↓

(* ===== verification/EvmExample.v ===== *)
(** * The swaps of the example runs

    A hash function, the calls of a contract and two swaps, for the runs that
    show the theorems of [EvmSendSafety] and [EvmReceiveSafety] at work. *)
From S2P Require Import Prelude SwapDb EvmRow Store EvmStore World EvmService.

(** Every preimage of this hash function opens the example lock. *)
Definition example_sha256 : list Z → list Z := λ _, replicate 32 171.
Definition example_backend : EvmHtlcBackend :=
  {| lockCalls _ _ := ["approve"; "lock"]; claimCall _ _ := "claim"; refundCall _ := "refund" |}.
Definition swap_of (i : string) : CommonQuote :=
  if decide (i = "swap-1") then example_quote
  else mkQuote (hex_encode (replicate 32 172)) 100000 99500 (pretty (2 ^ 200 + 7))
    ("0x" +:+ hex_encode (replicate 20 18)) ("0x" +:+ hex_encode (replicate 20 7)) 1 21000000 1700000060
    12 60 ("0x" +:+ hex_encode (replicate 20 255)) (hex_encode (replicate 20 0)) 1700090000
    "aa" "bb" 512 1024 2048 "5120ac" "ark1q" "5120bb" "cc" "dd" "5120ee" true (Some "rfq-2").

↑

**TO DO**
The listing above must be written out again in its entirety, exactly as given.

**RESULT OF THIS TASK**
(* ===== verification/EvmExample.v ===== *)
(** * The swaps of the example runs

    A hash function, the calls of a contract and two swaps, for the runs that
    show the theorems of [EvmSendSafety] and [EvmReceiveSafety] at work. *)
From S2P Require Import Prelude SwapDb EvmRow Store EvmStore World EvmService.

(** Every preimage of this hash function opens the example lock. *)
Definition example_sha256 : list Z → list Z := λ _, replicate 32 171.
Definition example_backend : EvmHtlcBackend :=
  {| lockCalls _ _ := ["approve"; "lock"]; claimCall _ _ := "claim"; refundCall _ := "refund" |}.
Definition swap_of (i : string) : CommonQuote :=
  if decide (i = "swap-1") then example_quote
  else mkQuote (hex_encode (replicate 32 172)) 100000 99500 (pretty (2 ^ 200 + 7))
    ("0x" +:+ hex_encode (replicate 20 18)) ("0x" +:+ hex_encode (replicate 20 7)) 1 21000000 1700000060
    12 60 ("0x" +:+ hex_encode (replicate 20 255)) (hex_encode (replicate 20 0)) 1700090000
    "aa" "bb" 512 1024 2048 "5120ac" "ark1q" "5120bb" "cc" "dd" "5120ee" true (Some "rfq-2").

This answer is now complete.